Highlighted in articles covering the flooding of the Central Line today is the growing apprehension that the London Underground is simply not ready to handle traffic during the Olympics. After enduring two years of line closures and delays one might expect things would be improving, but in my experience things have not changed much at all. There are a few lines that are pretty reliable, including the Piccadilly Line which I use most nights to get home, but even that line is often impacted by delays. The Circle Line is often closed on weekends for repairs yet the tracks are still so uneven at many spots on the line that you will get thrown across the carriage if you are not holding on with an iron grip.

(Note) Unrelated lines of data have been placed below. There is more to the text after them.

(* ===== verification/Doh.v ===== *)
(** * DNS over HTTPS: health marks, connections and the choice of upstream ([dns/src/doh.rs])

    What is modelled: the readings of the two clocks ([common/src/clock.rs], [Reading]), the
    shared state of an upstream with every method that changes it, the classification of an
    exchange, the order in which upstreams are tried and the loop of [resolve]. The network
    (connecting, TLS, HTTP/2) is what an exchange's [Response] says; a connection's sender is a
    number, and whether hyper reports it closed is an argument.

    Every method of [Upstream] is one step here except [mark_down] and [reset_connections],
    which other threads can interrupt between their atomic accesses: [mark_step] has those. *)
From S2P Require Import Prelude RustStr Collections Answer.

(** ** Clock readings *)

Record Reading := {
  total_ms : Z;
  awake_ms : Z
}.
Definition total_secs (self : Reading) : Z := total_ms self / 1000.
(** Durations are in milliseconds. *)
Definition awake_since (self earlier : Reading) : Z := sat_sub (awake_ms self) (awake_ms earlier).
Definition slept_since (self earlier : Reading) : Z :=
  let passed := sat_sub (total_ms self) (total_ms earlier) in
  let awake := sat_sub (awake_ms self) (awake_ms earlier) in
  sat_sub passed awake.
(** [Ord::max] of the derived order: by [total_ms], then [awake_ms]. *)
Definition Reading_le (a b : Reading) : bool :=
  (total_ms a <? total_ms b) || ((total_ms a =? total_ms b) && (awake_ms a <=? awake_ms b)).
Definition Reading_max (a b : Reading) : Reading := if Reading_le a b then b else a.

(** ** Constants (in milliseconds) and errors *)

Definition MAX_IDLE : Z := 120 * 1000.
Definition MAX_SLEEP : Z := 1000.
Definition DOWN_FOR_SECS : Z := 30.
Definition MAX_ANSWER_LEN : nat := Z.to_nat 65535.
Definition DOH_HEADER_LEN : nat := 12.

Inductive DohError :=
| NoUpstream | BadQuery | Busy | Stopped | DohTimeout
| Connect (msg : bytes) | Tls (msg : bytes) | Http (msg : bytes) | Status (code : Z)
| BadAnswer (msg : bytes) | DohConfig (msg : bytes).

Inductive Failure :=
| FailureConnection (e : DohError)
| FailureAnswer (e : DohError).
Definition Failure_into_error (self : Failure) : DohError :=
  match self with FailureConnection e | FailureAnswer e => e end.

(** ** One upstream *)

Record Slot := {
  slot_sender : option nat;
  slot_generation : Z;
  slot_last_used : Reading
}.
Record Upstream := {
  up_slot : Slot;
  up_down_until : Z;
  up_probing : bool;
  up_epoch : Z
}.
Definition Slot_default : Slot :=
  {| slot_sender := None; slot_generation := 0; slot_last_used := {| total_ms := 0; awake_ms := 0 |} |}.
Definition Upstream_fresh : Upstream :=
  {| up_slot := Slot_default; up_down_until := 0; up_probing := false; up_epoch := 0 |}.

Definition with_slot (self : Upstream) (slot : Slot) : Upstream :=
  {| up_slot := slot; up_down_until := up_down_until self; up_probing := up_probing self;
     up_epoch := up_epoch self |}.
Definition with_down_until (self : Upstream) (until : Z) : Upstream :=
  {| up_slot := up_slot self; up_down_until := until; up_probing := up_probing self;
     up_epoch := up_epoch self |}.
Definition with_probing (self : Upstream) (probing : bool) : Upstream :=
  {| up_slot := up_slot self; up_down_until := up_down_until self; up_probing := probing;
     up_epoch := up_epoch self |}.

Inductive Health := Up | Down | Due.
#[global] Instance Health_eq_dec : EqDecision Health.
Proof. solve_decision. Defined.

Definition health (self : Upstream) (now : Z) : Health :=
  let until := up_down_until self in
  if until =? 0 then Up
  else if now <? until then Down
  else if up_probing self then Down
  else Due.

Definition mark_up (self : Upstream) : Upstream := with_down_until self 0.

(** [now.saturating_add(DOWN_FOR.as_secs()).max(1)]. *)
Definition down_mark (now : Z) : Z := Z.max (sat_add64 now DOWN_FOR_SECS) 1.
(** [mark_down] when nothing comes between its accesses. *)
Definition mark_down (self : Upstream) (epoch now : Z) : Upstream :=
  if negb (up_epoch self =? epoch) then self else with_down_until self (down_mark now).

Definition reset_slot (slot : Slot) : Slot :=
  match slot_sender slot with
  | Some _ => {| slot_sender := None; slot_generation := wrap64 (slot_generation slot + 1);
                 slot_last_used := slot_last_used slot |}
  | None => slot
  end.
(** The body of the loop of [reset_connections], uninterrupted. *)
Definition reset_connection (self : Upstream) : Upstream :=
  {| up_slot := reset_slot (up_slot self); up_down_until := 0; up_probing := up_probing self;
     up_epoch := wrap64 (up_epoch self + 1) |}.

Definition open_sender (closed : nat → bool) (slot : Slot) (now : Reading) : option (Z * nat) * Slot :=
  match slot_sender slot with
  | None => (None, slot)
  | Some sender =>
      if closed sender then (None, slot)
      else
        let slept := slept_since now (slot_last_used slot) in
        let idle := awake_since now (slot_last_used slot) in
        if (MAX_SLEEP <? slept) || (MAX_IDLE <? idle)
        then (None, {| slot_sender := None; slot_generation := slot_generation slot;
                       slot_last_used := slot_last_used slot |})
        else (Some (slot_generation slot, sender), slot)
  end.

Definition touch (slot : Slot) (generation : Z) (now : Reading) : Slot :=
  if slot_generation slot =? generation
  then {| slot_sender := slot_sender slot; slot_generation := slot_generation slot;
          slot_last_used := Reading_max (slot_last_used slot) now |}
  else slot.

Definition discard (slot : Slot) (generation : Z) : Slot :=
  if slot_generation slot =? generation
  then {| slot_sender := None; slot_generation := slot_generation slot; slot_last_used := slot_last_used slot |}
  else slot.

(** The end of [connected_sender]: the new connection [sender] is shared, unless a reset ran
    since [epoch] was read. *)
Definition share_connection (self : Upstream) (epoch : Z) (sender : nat) (now : Reading)
    : result (Z * nat) DohError * Upstream :=
  if negb (up_epoch self =? epoch)
  then (Err (Connect (lit "the network changed while connecting")), self)
  else
    let generation := wrap64 (slot_generation (up_slot self) + 1) in
    (Ok (generation, sender),
     with_slot self {| slot_sender := Some sender; slot_generation := generation; slot_last_used := now |}).

(** ** One exchange *)

(** What HTTP/2 gave: an error, or a status and the body as far as [Limited] read it. *)
Inductive Body := BodyRead (bytes : bytes) | BodyTooLong | BodyBroken (msg : bytes).
Inductive Response := ResponseBroken (msg : bytes) | ResponseHead (status : Z) (body : Body).

Definition exchange (response : Response) : result bytes Failure :=
  match response with
  | ResponseBroken msg => Err (FailureConnection (Http msg))
  | ResponseHead status body =>
      if negb (status =? 200) then Err (FailureAnswer (Status status))
      else
        match body with
        | BodyTooLong => Err (FailureAnswer (BadAnswer (lit "longer than 65535 bytes")))
        | BodyBroken msg => Err (FailureConnection (Http msg))
        | BodyRead answer =>
            if (length answer <? DOH_HEADER_LEN)%nat
            then Err (FailureAnswer (BadAnswer (lit "shorter than a DNS header")))
            else Ok answer
        end
  end.

(** The mark a finished attempt on a new connection leaves. *)
Definition mark_result (self : Upstream) (epoch now : Z) (result : result bytes Failure) : Upstream :=
  match result with
  | Ok _ | Err (FailureAnswer _) => mark_up self
  | Err (FailureConnection _) => mark_down self epoch now
  end.

(** ** Resolving *)

(** The loop of [order]: the upstreams that are up and those that are down, by index, and those
    that get a background query (with their flag set). *)
Fixpoint order_loop (upstreams : list Upstream) (index : nat) (now : Z)
    : list nat * list nat * list nat * list Upstream :=
  match upstreams with
  | [] => ([], [], [], [])
  | upstream :: rest =>
      let '(up, down, probed, rest) := order_loop rest (S index) now in
      match health upstream now with
      | Up => (index :: up, down, probed, upstream :: rest)
      | Down => (up, index :: down, probed, upstream :: rest)
      | Due =>
          (* [probe]: [probing.swap(true)] *)
          if up_probing upstream then (up, index :: down, probed, upstream :: rest)
          else (up, index :: down, index :: probed, with_probing upstream true :: rest)
      end
  end.
Definition order (upstreams : list Upstream) (now : Z) : list nat * list nat * list Upstream :=
  let '(up, down, probed, upstreams) := order_loop upstreams 0 now in
  (up ++ down, probed, upstreams).

(** The loop of [resolve]: [query index body] is what that upstream answered. *)
Fixpoint try_upstreams (query : nat → bytes → result bytes DohError) (body : bytes) (indices : list nat)
    (last : DohError) : result bytes DohError :=
  match indices with
  | [] => Err last
  | index :: rest =>
      match query index body with
      | Ok answer => Ok answer
      | Err e => try_upstreams query body rest e
      end
  end.
(** [permit]: whether [try_acquire] got one of the in-flight permits. *)
Definition resolve (permit : bool) (query : nat → bytes → result bytes DohError) (indices : list nat)
    (message : bytes) : result bytes DohError :=
  if (length message <? DOH_HEADER_LEN)%nat then Err BadQuery
  else if negb permit then Err Busy
  else
    let body := [0; 0] ++ drop 2 message in
    match try_upstreams query body indices NoUpstream with
    | Ok answer => Ok (take 2 message ++ drop 2 answer)
    | Err e => Err e
    end.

Perhaps the TFL has been focusing on just a few lines it considers critical for the Olympics, as it claims online. Although as I use the Covent Garden station every work day, I can confirm their claim that "There is now less congestion at Covent Garden station, with more space to exit" is absurd. If the TFL considers the minor changes made to that station a major improvement passengers during the Olymnpics are doomed.
If the Diamond Jubilee was the first test of the supposedly upgraded susyem, that test did not go well. Reports of people "weeping on the platforms" do not insprie confidence, nor do headlines such as "Thousands of people heading home from Jubilee weekend affected by major Tube disruption." Four lines were disrupted over the weekend, including the Circle, Metropolitan, Jubilee and Bakerloo. Those disruptions were compounded by issues with commuter rail, which elected to run reduced weekend service even though large crowds were expected to travel to the city.
If it were only a long weekend, or even a single week, the London Underground might squeeze by, but there is no way they can go 16-plus days without major disruptions and line closures. I readily admit that the media loves to celebrate and exagerate failure. However, having lived in the city for two years relying largerly on public transport to get around, my advice to people attending the Olympics is to learn the bus routes. Even if you get stuck in traffic, at least you can look out the window and get a cellular signal.